(* ===== verification/RangePhi.v ===== *)
(** * RangePhi: joining the inputs of a phi, widening and narrowing

    The ranges involved hold a value of the size: the comparisons of these
    functions cut the bounds to the size, and a range outside of it is compared as
    if it were at its end ([JoinMin_outside]). *)

From stdpp Require Import base numbers list.
From Stdlib Require Import Lia.
From S2P Require Import Prelude Constants RangeAnalysis RangeSpec RangeTransfer RangeJoin RangeSound.

#[local] Open Scope Z_scope.
#[local] Open Scope res_scope.

Section Phi.
Context `{Target} `{PointerMode} (g : Graph) (ρ : Z -> Z) (rank : Z -> nat) (fuel : nat) (Hg : executes g ρ rank fuel) (size : RangeSize).

Notation val := (val ρ).
Notation wf := (wf ρ).
Notation rank_of := (rank_of rank).
Notation range_ok := (range_ok ρ).
Notation contains := (contains ρ).
Notation bounded := (bounded rank).
Notation MinOf := (RangeBoundary.MinConstantValue size).
Notation MaxOf := (RangeBoundary.MaxConstantValue size).

(** A value of the range that is one of the size. *)
Definition inhabited (r : Range) : Prop := exists v, contains r v /\ in_size size v.

Lemma inhabited_bounds r : inhabited r -> val (min_ r) <= MaxOf /\ MinOf <= val (max_ r).
Proof. intros (v & [? ?] & [? ?]). lia. Qed.

(** ** Join *)

Lemma DependsOnSymbol_spec a u :
  wf a -> exists b, RangeAnalysis.DependsOnSymbol g fuel a u = Ok b /\ (b = true -> smi (ρ u)).
Proof.
  intros Ha. destruct a as [| | |s o|c]; try (by exists false). cbn [RangeAnalysis.DependsOnSymbol].
  destruct (UnwrapConstraint_spec g ρ rank fuel Hg s) as (w & -> & Ew & _). cbn [rbind]. eexists. split; [done|].
  intros ->%Z.eqb_eq. rewrite Ew. apply Ha.
Qed.

(** The range of the other input: its own, or the input itself when the range so
    far depends on it. *)
Lemma Join_other n r d o :
  range_ok r -> range_ok o -> bounded n o -> contains o (ρ d) -> (rank d < n)%nat ->
  exists o', (let* unwrapped := RangeBoundary.UnwrapConstraint g fuel d in
              let* b := RangeAnalysis.DependsOnSymbol g fuel (min_ r) unwrapped in
              let* b := if b then Ok true else RangeAnalysis.DependsOnSymbol g fuel (max_ r) unwrapped in
              if b then let* l := RangeBoundary.FromDefinition g d 0 in
                        let* u := RangeBoundary.FromDefinition g d 0 in Range.make l u
              else Ok o) = Ok o' /\ range_ok o' /\ bounded n o' /\ contains o' (ρ d).
Proof.
  intros [W1 W2] Ho No Hd Hn. destruct (UnwrapConstraint_spec g ρ rank fuel Hg d) as (u & -> & Eu & _). cbn [rbind].
  destruct (DependsOnSymbol_spec _ u W1) as (a & -> & Ha). destruct (DependsOnSymbol_spec _ u W2) as (b & -> & Hb). cbn [rbind].
  assert (smi (ρ d) -> exists o', (let* l := RangeBoundary.FromDefinition g d 0 in
                        let* u := RangeBoundary.FromDefinition g d 0 in Range.make l u) = Ok o' /\ range_ok o' /\ bounded n o' /\ contains o' (ρ d)) as Hself.
  { intros Hs. destruct (FromDefinition_spec g ρ rank fuel Hg d 0 Hs) as (x & -> & Wx & Vx & Rx); [by apply valid_offset_0|]. cbn [rbind].
    apply make_finite; (done || lia). }
  destruct a; cbn [rbind]; [apply Hself; rewrite <- Eu; auto|]. destruct b; cbn [rbind]; [apply Hself; rewrite <- Eu; auto|]. by exists o.
Qed.

Lemma set_max_contains n r b v :
  range_ok r -> bounded n r -> wf b -> (rank_of b <= n)%nat -> val (min_ r) <= v <= val b ->
  range_ok (Range.set_max b r) /\ bounded n (Range.set_max b r) /\ contains (Range.set_max b r) v.
Proof.
  intros [W1 W2] [N1 N2] Wb Rb Hv. unfold Range.set_max. destruct (wf_finite _ _ Wb) as [-> _]. done.
Qed.
Lemma set_min_contains n r b v :
  range_ok r -> bounded n r -> wf b -> (rank_of b <= n)%nat -> val b <= v <= val (max_ r) ->
  range_ok (Range.set_min b r) /\ bounded n (Range.set_min b r) /\ contains (Range.set_min b r) v.
Proof.
  intros [W1 W2] [N1 N2] Wb Rb Hv. unfold Range.set_min. destruct (wf_finite _ _ Wb) as [-> _]. done.
Qed.

(** The join of two ranges, by their bounds within the size. *)
Lemma Join_ranges n r o w :
  range_ok r -> range_ok o -> bounded n r -> bounded n o -> inhabited r -> contains o w -> in_size size w ->
  exists r',
    (let* inf_range := RangeBoundary.LowerBoundOf g fuel size (min_ r) in
     let* inf_other := RangeBoundary.LowerBoundOf g fuel size (min_ o) in
     let* sup_range := RangeBoundary.UpperBoundOf g fuel size (max_ r) in
     let* sup_other := RangeBoundary.UpperBoundOf g fuel size (max_ o) in
     if sup_range <=? inf_other then Ok (Some (Range.set_max (max_ o) r))
     else if sup_other <=? inf_range then Ok (Some (Range.set_min (min_ o) r))
     else
       let* l := RangeBoundary.JoinMin g fuel (min_ r) (min_ o) size in
       let* u := RangeBoundary.JoinMax g fuel (max_ r) (max_ o) size in
       let* j := Range.make l u in
       Ok (Some j)) = Ok (Some r') /\ range_ok r' /\ bounded n r' /\
    forall v, in_size size v -> contains r v \/ v = w -> contains r' v.
Proof.
  intros Hr Ho Nr No Ir Hw Sw. pose proof (inhabited_bounds r Ir) as [B1 B2]. destruct Hr as [W1 W2], Ho as [W3 W4], Hw as [Hw1 Hw2].
  destruct (LowerBoundOf_spec g ρ rank fuel Hg size _ W1) as (ir & -> & _ & Hir). destruct (LowerBoundOf_spec g ρ rank fuel Hg size _ W3) as (io & -> & _ & Hio).
  destruct (UpperBoundOf_spec g ρ rank fuel Hg size _ W2) as (sr & -> & _ & Hsr). destruct (UpperBoundOf_spec g ρ rank fuel Hg size _ W4) as (so & -> & _ & Hso).
  cbn [rbind]. destruct Ir as (v0 & [Hv1 Hv2] & Sv). unfold in_size in *.
  pose proof (Hir v0). pose proof (Hsr v0). pose proof (Hio w). pose proof (Hso w). destruct Nr as [N1 N2], No as [N3 N4].
  destruct (Z.leb_spec sr io).
  { eexists. split; [done|]. split; [apply (set_max_contains n r _ v0); (done || lia)|]. split; [apply (set_max_contains n r _ v0); (done || lia)|].
    intros v Hin Hv. pose proof (Hsr v). apply (set_max_contains n r _ v); try done. destruct Hv as [[? ?]| ->]; lia. }
  destruct (Z.leb_spec so ir).
  { eexists. split; [done|]. split; [apply (set_min_contains n r _ v0); (done || lia)|]. split; [apply (set_min_contains n r _ v0); (done || lia)|].
    intros v Hin Hv. pose proof (Hir v). apply (set_min_contains n r _ v); try done. destruct Hv as [[? ?]| ->]; lia. }
  destruct (JoinMin_sound g ρ rank fuel Hg _ _ size W1 W3) as (a & -> & Wa & Ra & Ha); [lia..|].
  destruct (JoinMax_sound g ρ rank fuel Hg _ _ size W2 W4) as (b & -> & Wb & Rb & Hb); [lia..|]. cbn [rbind].
  assert (forall v, (MinOf <= v <= MaxOf) -> contains r v \/ v = w -> val a <= v <= val b) as Hj.
  { intros v Hin Hv. split; [apply Ha|apply Hb]; try lia; (destruct Hv as [[? ?]| ->]; lia). }
  destruct (make_finite ρ rank n a b v0) as (j & Ej & Hj1 & Hj2 & _); try done; try lia; [apply Hj; [done|by left]|]. rewrite Ej. cbn [rbind].
  eexists. split; [done|]. split; [done|]. split; [done|]. intros v Hin Hv.
  destruct (make_finite ρ rank n a b v) as (j' & Ej' & _ & _ & Hc); try done; try lia; [by apply Hj|]. congruence.
Qed.

Lemma Join_contains n r d o :
  range_ok r -> range_ok o -> bounded n r -> bounded n o -> inhabited r -> contains o (ρ d) -> in_size size (ρ d) -> (rank d < n)%nat ->
  exists r', RangeAnalysis.Join g fuel (Some r) d (Some o) size = Ok (Some r') /\ range_ok r' /\ bounded n r' /\
    forall v, in_size size v -> contains r v \/ v = ρ d -> contains r' v.
Proof.
  intros Hr Ho Nr No Ir Hd Sd Hn. unfold RangeAnalysis.Join. cbn [Range.IsUnknown].
  destruct (wf_finite _ _ (proj1 Hr)) as [_ ->]. destruct (wf_finite _ _ (proj1 Ho)) as [_ ->].
  destruct (Join_other n r d o Hr Ho No Hd Hn) as (o' & Eo & Ho' & No' & Hd').
  destruct (Join_ranges n r o' (ρ d) Hr Ho' Nr No' Ir Hd' Sd) as (r' & Ej & Hr' & Nr' & Hj). exists r'. split; [|done].
  rewrite <- Ej. clear Ej.
  destruct (RangeBoundary.UnwrapConstraint g fuel d) as [u|]; [|done]. cbn [rbind] in *.
  destruct (RangeAnalysis.DependsOnSymbol g fuel (min_ r) u) as [b|]; [|done]. cbn [rbind] in *.
  destruct (if b then Ok true else RangeAnalysis.DependsOnSymbol g fuel (max_ r) u) as [c|]; [|done]. cbn [rbind] in *.
  by rewrite Eo.
Qed.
.....
In the records above, find each line that mentions the word "pose", and copy it.

◆ Response to the task:
  intros Hr Ho Nr No Ir Hw Sw. pose proof (inhabited_bounds r Ir) as [B1 B2]. destruct Hr as [W1 W2], Ho as [W3 W4], Hw as [Hw1 Hw2].
  pose proof (Hir v0). pose proof (Hsr v0). pose proof (Hio w). pose proof (Hso w). destruct Nr as [N1 N2], No as [N3 N4].
    intros v Hin Hv. pose proof (Hsr v). apply (set_max_contains n r _ v); try done. destruct Hv as [[? ?]| ->]; lia. }
    intros v Hin Hv. pose proof (Hir v). apply (set_min_contains n r _ v); try done. destruct Hv as [[? ?]| ->]; lia. }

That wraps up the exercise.